The club's colours are blue and white.

Every Orthodox Easter Monday the retired football players of Ionikos and AEK organize a match in memory of the 1922 Asia Minor catastrophe. Ionikos holds a long-standing rivalry with the other major club within the wider Nikaia-Korydallos area, Proodeftiki.

==History==
===Foundation and early years (1965–1989)===
Ionikos was established in 1965, from a merger of local clubs Nikaia Sports Union and Aris Piraeus, with Alex Meraklidis as new club's first president. The club's early years were indifferent in progress but Ionikos became a mainstay of the Greek Second Division through the 1970s before being relegated in 1976 to the local Piraeus FCA Championship. After playing in the FCA Winners' Championship and gaining an immediate promotion, another relegation followed in 1979, with fans funding the club for the new Gamma Ethniki (Third Division). After two failed promotion attempts in the following seasons, Ionikos won the Gamma Ethniki title in 1982. The 1982–83 season saw another relegation before Ionikos were promoted again in 1985, following their 3rd place in 1984. The next 4 years saw Ionikos complete three consecutive mid table finishes, avoiding relegation in 1986 and 1988 on the last matchday, before the club secured promotion in 1989 with a third–place finish.
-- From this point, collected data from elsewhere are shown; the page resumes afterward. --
(* ===== verification/RateLimiterSteps.v ===== *)
(** * RateLimiterSteps: ratelimiter.c as its workers and its garbage collector interleave

    RateLimiter.v gives each call as it runs alone. Here any number of workers may be between two of
    the steps of [wg_ratelimiter_allow] and the garbage collection between two of its own: a bucket
    is a chain of entries linked by pointers, a walk over it holds one pointer at a time and no lock,
    an entry that was unlinked keeps its pointer and lives until the readers of that time have left
    ([rcu_read_unlock]), the collector samples its clock once and takes [table_lock] bucket by bucket.
    Entries are named by numbers that are never used again. *)

From S2P Require Import Prelude Skb RateLimiter RateLimiterProps.

(** ** The system *)

(** An entry with [hash.next]. For the proofs only: the table it is linked into and the worker that
    linked it. *)
Record node := { ent : ratelimiter_entry; next : option nat; n_v6 : bool; n_by : nat }.

Definition set_ent (e : ratelimiter_entry) (nd : node) : node :=
  {| ent := e; next := next nd; n_v6 := n_v6 nd; n_by := n_by nd |}.
Definition set_next (o : option nat) (nd : node) : node :=
  {| ent := ent nd; next := o; n_v6 := n_v6 nd; n_by := n_by nd |}.

(** Where a call of [wg_ratelimiter_allow] is. *)
Inductive pc :=
| Walking (cur : option nat)            (** inside [rcu_read_lock], about to look at [cur] *)
| Found (id : nat)                      (** inside [rcu_read_lock], about to lock the entry *)
| Missed                                (** after [rcu_read_unlock], before [atomic_inc_return] *)
| Reserved                              (** counted, before [kmem_cache_alloc] *)
| Filled (e : ratelimiter_entry)        (** with a new entry, before [table_lock] *)
| Failing.                              (** at [err_oom] *)

(** Where [wg_ratelimiter_gc_entries] is; [now] is the time it has sampled. *)
Inductive gc_pc :=
| GcIdle
| GcBetween (now : Z) (i : nat)                                     (** before bucket [i], no lock *)
| GcIn (now : Z) (i : nat) (v6 : bool) (cur : option nat)           (** in [table_lock], at [cur] *)
| GcUnlink (now : Z) (i : nat) (v6 : bool) (id : nat) (temp : option nat).  (** about to unlink [id] *)

(** [heads]: the buckets that are not empty. [dying]: the unlinked entries, each with the readers its
    [call_rcu] waits for. *)
Record sys := {
  clock : Z;
  heads : gmap (bool * nat) nat;
  heap : gmap nat node;
  dying : gmap nat (gset nat);
  fresh : nat;
  total : Z;
  calls : gmap nat (src * pc);
  gc : gc_pc
}.

Definition set_clock (z : Z) (s : sys) : sys :=
  {| clock := z; heads := heads s; heap := heap s; dying := dying s; fresh := fresh s; total := total s;
     calls := calls s; gc := gc s |}.
Definition set_heap (m : gmap nat node) (s : sys) : sys :=
  {| clock := clock s; heads := heads s; heap := m; dying := dying s; fresh := fresh s; total := total s;
     calls := calls s; gc := gc s |}.
Definition set_sys_total (z : Z) (s : sys) : sys :=
  {| clock := clock s; heads := heads s; heap := heap s; dying := dying s; fresh := fresh s; total := z;
     calls := calls s; gc := gc s |}.
Definition set_sys_gc (g : gc_pc) (s : sys) : sys :=
  {| clock := clock s; heads := heads s; heap := heap s; dying := dying s; fresh := fresh s; total := total s;
     calls := calls s; gc := g |}.
Definition set_pc (c : nat) (sr : src) (p : pc) (s : sys) : sys :=
  {| clock := clock s; heads := heads s; heap := heap s; dying := dying s; fresh := fresh s; total := total s;
     calls := <[c := (sr, p)]> (calls s); gc := gc s |}.
Definition end_call (c : nat) (s : sys) : sys :=
  {| clock := clock s; heads := heads s; heap := heap s; dying := dying s; fresh := fresh s; total := total s;
     calls := delete c (calls s); gc := gc s |}.

(** [rcu_read_unlock]: no grace period waits for this reader any more. *)
Definition read_unlock (c : nat) (s : sys) : sys :=
  {| clock := clock s; heads := heads s; heap := heap s; dying := (fun W => W ∖ {[c]}) <$> dying s;
     fresh := fresh s; total := total s; calls := calls s; gc := gc s |}.

Definition reading (p : pc) : bool := match p with Walking _ | Found _ => true | _ => false end.
Definition readers (s : sys) : gset nat := dom (filter (fun kv => reading kv.2.2 = true) (calls s)).

(** [hlist_del_rcu] and [call_rcu]: the pointer that leads to the entry, the head of the bucket or the
    [next] of a linked entry, is set to its successor; the entry keeps its own. *)
Definition entry_unlink (b : bool * nat) (id : nat) (nd : node) (s : sys) : sys :=
  {| clock := clock s;
     heads := if bool_decide (heads s !! b = Some id)
              then match next nd with Some y => <[b := y]> (heads s) | None => delete b (heads s) end
              else heads s;
     heap := map_imap (fun j m => Some (if bool_decide (next m = Some id /\ dying s !! j = None)
                                        then set_next (next nd) m else m)) (heap s);
     dying := <[id := readers s]> (dying s);
     fresh := fresh s; total := total s; calls := calls s; gc := gc s |}.

(** [hlist_add_head_rcu] *)
Definition entry_link (b : bool * nat) (e : ratelimiter_entry) (v6 : bool) (c : nat) (s : sys) : sys :=
  {| clock := clock s; heads := <[b := fresh s]> (heads s);
     heap := <[fresh s := {| ent := e; next := heads s !! b; n_v6 := v6; n_by := c |}]> (heap s);
     dying := dying s; fresh := S (fresh s); total := total s; calls := calls s; gc := gc s |}.

(** What a step shows: a packet of a source is let through or not, an entry of a source is unlinked. *)
Inductive event := Passed (sr : src) | Refused (sr : src) | Evicted (sr : src) | Silent.

(** A step: time passes, a worker begins a call, a worker takes the next step of its call ([alloc]: the
    result of its allocation), the collector takes its next step, [entry_free] runs. *)
Inductive action := Tick (d : Z) | Begin (c : nat) (sr : src) | Call (c : nat) (alloc : bool) | Gc | Free (id : nat).

Definition gc_locked (s : sys) : bool :=
  match gc s with GcIn _ _ _ _ | GcUnlink _ _ _ _ _ => true | _ => false end.

Section Steps.
Context (hsiphash_2u32 : Z -> Z -> Z -> Z) (hsiphash_3u32 : Z -> Z -> Z -> Z -> Z).
(** The variables that stay as the first init has set them. *)
Context (rl : ratelimiter).
(** The number of workers. *)
Context (workers : nat).

Definition bucket (sr : src) : bool * nat :=
  let '(v6, n, i) := sr in (v6, bucket_of hsiphash_2u32 hsiphash_3u32 rl v6 n i).

Definition begin_call (c : nat) (sr : src) (s : sys) : option (event * sys) :=
  if bool_decide (c < workers)%nat && bool_decide (calls s !! c = None)
  then Some (Silent, set_pc c sr (Walking (heads s !! bucket sr)) s) else None.

(** The next step of a call. *)
Definition allow_step (c : nat) (alloc : bool) (s : sys) : option (event * sys) :=
  '(sr, p) ← calls s !! c;
  let '(v6, n, i) := sr in
  match p with
  | Walking None => Some (Silent, set_pc c sr Missed (read_unlock c s))
  | Walking (Some id) =>
      nd ← heap s !! id;
      Some (Silent, set_pc c sr (if matches n i (ent nd) then Found id else Walking (next nd)) s)
  | Found id =>
      nd ← heap s !! id;
      let '(ret, e) := take_token (clock s) (ent nd) in
      let s := set_heap (<[id := set_ent e nd]> (heap s)) s in
      Some (if ret then Passed sr else Refused sr, end_call c (read_unlock c s))
  | Missed =>
      let s := set_sys_total (total s + 1) s in
      Some (Silent, set_pc c sr (if max_entries rl <? u32 (total s) then Failing else Reserved) s)
  | Reserved =>
      let e := {| last_time_ns := clock s; tokens := TOKEN_MAX - PACKET_COST; ip := i; net := n |} in
      Some (Silent, set_pc c sr (if alloc then Filled e else Failing) s)
  | Filled e =>
      if gc_locked s then None else Some (Passed sr, end_call c (entry_link (bucket sr) e v6 c s))
  | Failing => Some (Refused sr, end_call c (set_sys_total (total s - 1) s))
  end.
===Ownership change and top flight years (1989–2007)===
The club's first promotion to the top flight was accompanied by unexpected problems Dimitris Melissanidis withdrew as chairman, and the club needed 50 million drachmas to participate in the championship. Businessman Nikolaos Kanellakis stepped forward to provide the needed sum and become the club's new chairman. He would appoint Janusz Kowalik as manager in November 1989 soon after.
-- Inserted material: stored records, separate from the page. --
Lemma passes_cons sr ev es : passes sr (ev :: es) = passes sr [ev] + passes sr es.
Proof. unfold passes. cbn. destruct ev; try done. case_bool_decide; cbn; lia. Qed.

Lemma evictions_cons sr ev es : evictions sr (ev :: es) = evictions sr [ev] + evictions sr es.
Proof. unfold evictions. cbn. destruct ev; try done. case_bool_decide; cbn; lia. Qed.

(** The tokens in an entry at the present time; none once it has been freed. *)
Definition worth (s : sys) (id : nat) : Z :=
  match heap s !! id with Some nd => available (Some (ent nd)) (clock s) | None => 0 end.

Section Accounting.
Context (h2 : Z -> Z -> Z -> Z) (h3 : Z -> Z -> Z -> Z -> Z) (rl : ratelimiter) (workers : nat).
Abbreviation inv := (inv h2 h3 rl workers).
Abbreviation exec := (exec h2 h3 rl workers).
Abbreviation run := (run h2 h3 rl workers).
Context (sr : src).

(** The account of a source over an interval: [U] are the entries it has had, [L] those that are
    linked; [k] packets were let through and [v] entries evicted in [el] nanoseconds. *)
Record account (s : sys) (U L : list nat) (k v el : Z) : Prop := {
  ac_nodup : NoDup U;
  ac_nodup_linked : NoDup L;
  ac_linked id : id ∈ L <-> exists nd, linked s id nd /\ src_of nd = sr;
  ac_sub id : id ∈ L -> id ∈ U;
  ac_count : Z.of_nat (length U) = Z.of_nat (length L) + v;
  ac_fresh id : id ∈ U -> (id < fresh s)%nat;
  ac_src id nd : id ∈ U -> heap s !! id = Some nd -> src_of nd = sr;
  ac_held c sr' p x nd : calls s !! c = Some (sr', p) -> holds (heap s) p x -> heap s !! x = Some nd -> src_of nd = sr -> x ∈ U;
  ac_filled c sr' e : calls s !! c = Some (sr', Filled e) -> available (Some e) (clock s) + PACKET_COST <= TOKEN_MAX + el;
  ac_elapsed : 0 <= el;
  ac_sum : k * PACKET_COST + zsum (worth s) U <= Z.of_nat (length U) * (TOKEN_MAX + el)
}.

Lemma worth_range s id : inv s -> 0 <= worth s id <= TOKEN_MAX.
Proof.
  intros I. unfold worth. destruct (heap s !! id) as [nd|] eqn:E; rewrite TOKEN_MAX_val; [|lia].
  destruct (inv_entry _ _ _ _ _ I _ _ E). cbn. rewrite TOKEN_MAX_val in *. lia.
Qed.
Kanellakis' arrival coincided with a successful era for the club. From the 1989 promotion, Ionikos would spend 16 of the next 18 seasons in the Greek top flight, up until 2007, and during that time, the team would finish as high as 5th-place in the league (on two occasions), reach a Greek Cup Final, and compete in the UEFA cup.

Ionikos' UEFA Cup appearance came in the 1999–00 seasonthe opposition was French side Nantes, and Ionikos lost both home and away matches, 1–3 and 0–1, respectively. Ionikos reached the Greek Cup Final later that same season under the management of Oleg Blokhin, where they came up against traditional power AEK Athens, losing 3–0.
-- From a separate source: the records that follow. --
(** ** Replacing *)

Lemma replace_spec old new t o n :
  ix_ok t -> ix_entries t !! old = Some o -> ix_entries t !! new = Some n -> e_hashed n = false -> old <> new ->
  exists t', wg_index_hashtable_replace old new t = Some (e_hashed o, t') /\ ix_ok t' /\
    (e_hashed o = false -> t' = t) /\
    (e_hashed o = true -> unhashed t' old /\
       forall i e, holds t' i e <-> (e = new /\ i = e_index o) \/ (e <> old /\ e <> new /\ holds t i e)).
Proof.
  intros O Ho Hn Hnh Hne. unfold wg_index_hashtable_replace. rewrite Ho. cbn [mbind option_bind].
  destruct (e_hashed o) eqn:Eh; cbn [negb]; [|by exists t].
  set (t' := {| ix_hashtable := _; ix_entries := _ |}). exists t'. split; [done|].
  assert (Hent : forall e, ix_entries t' !! e = if decide (e = old) then Some (with_hashed false o)
    else if decide (e = new) then Some (with_hashed true (with_index (e_index o) n)) else ix_entries t !! e).
  { intros e. unfold t'; cbn. destruct (decide (e = old)) as [->|H1].
    - rewrite lookup_alter_eq, lookup_alter_ne by congruence. by rewrite Ho.
    - rewrite lookup_alter_ne by congruence. destruct (decide (e = new)) as [->|H2].
      + by rewrite lookup_alter_eq, Hn.
      + by rewrite lookup_alter_ne by congruence. }
  assert (Hhold : forall i e, holds t' i e <-> (e = new /\ i = e_index o) \/ (e <> old /\ e <> new /\ holds t i e)).
  { intros i e. unfold holds. rewrite Hent. destruct (decide (e = old)) as [->|H1].
    - split; [intros (? & [= <-] & ? & _); done|]. intros [[-> _]|(? & _)]; done.
    - destruct (decide (e = new)) as [->|H2].
      + split; [intros (? & [= <-] & _ & <-); by left|]. intros [[_ ->]|(_ & ? & _)]; [|done]. by eexists.
      + naive_solver. }
  assert (Hb : forall b, bucket t' b = map (fun e => if bool_decide (e = old) then new else e) (bucket t b)).
  { intros b. unfold bucket, t'; cbn. rewrite lookup_fmap. by destruct (ix_hashtable t !! b). }
  assert (Hnew : forall b, new ∉ bucket t b).
  { intros b Hin. apply (ix_in_bucket _ O) in Hin as (en & H1 & H2 & _). congruence. }
  split; [|split; [done|]].
  - split.
    + intros b. rewrite Hb. apply NoDup_fmap_2_strong; [|apply O]. intros e1 e2 H1 H2.
      do 2 case_bool_decide; subst; try done; intros ->; by destruct (Hnew b).
    + intros b e. rewrite Hb, list_elem_of_fmap, Hent. split.
      * intros (e0 & -> & Hin). case_bool_decide as Hd.
        -- subst e0. apply (ix_in_bucket _ O) in Hin as (o' & H1 & _ & H3). assert (o' = o) as -> by congruence.
           rewrite decide_False, decide_True by congruence. eexists. split; [done|]. by rewrite <- H3.
        -- rewrite !decide_False; [|by intros ->; by apply (Hnew b)|done]. by apply (ix_in_bucket _ O) in Hin.
      * intros (en & H1 & H2 & H3). destruct (decide (e = old)) as [->|Hd].
        { injection H1 as <-. done. }
        destruct (decide (e = new)) as [->|Hd2].
        -- injection H1 as <-. exists old. rewrite bool_decide_true by done. split; [done|].
           apply (ix_in_bucket _ O). exists o. cbn in H3. done.
        -- exists e. rewrite bool_decide_false by done. split; [done|]. apply (ix_in_bucket _ O). by exists en.
    + intros i e1 e2 H1%Hhold H2%Hhold.
      assert (Hold : holds t (e_index o) old) by (by exists o).
      destruct H1 as [[-> ->]|(A1 & A2 & A3)], H2 as [[-> B]|(B1 & B2 & B3)]; try done.
      * by destruct B1; eapply (ix_unique _ O).
      * subst i. by destruct A1; eapply (ix_unique _ O).
      * by eapply (ix_unique _ O).
  - intros _. split; [|done]. exists (with_hashed false o). split; [|done]. by rewrite Hent, decide_True.
Qed.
On 21 April 2004, Nikolaos Kanellakis, the club's chairman for 14 years, died. Hundreds of Ionikos supporters as well as other sports fansattended Kanellakis' funeral, where the flag of Ionikos covered the coffin of the late chairman. Nikolaos' son Christos took his father's place as chairman.

===Relegation to Second League, lower league football, return to the top flight (2007–2021)===
Ionikos' long run in the top flight ended in the 2006–07 season, when the team finished in 16th-place in the Super League and was relegated back to the Football League. Ionikos spent the following two seasons in the Football League, finishing 5th and 4th place, respectively, as the club failed to get promoted to the top flight. At one point, due to financial issues, they would be relegated to Delta Ethniki. The PAE (Football Anonymous Company) would be dissolved and the team's ownership would be taken over by the Association of Fans of Ionikos "Rangers Club," turning the team into the only Greek team to follow a model where the supporters own and operate the team, a model like the one FC Barcelona uses. After achieving promotion to the Super League Greece at the conclusion of the 2020–21 season, they returned to the top flight after a 14–year absence, after successfully getting licensed to compete in the top league's new season.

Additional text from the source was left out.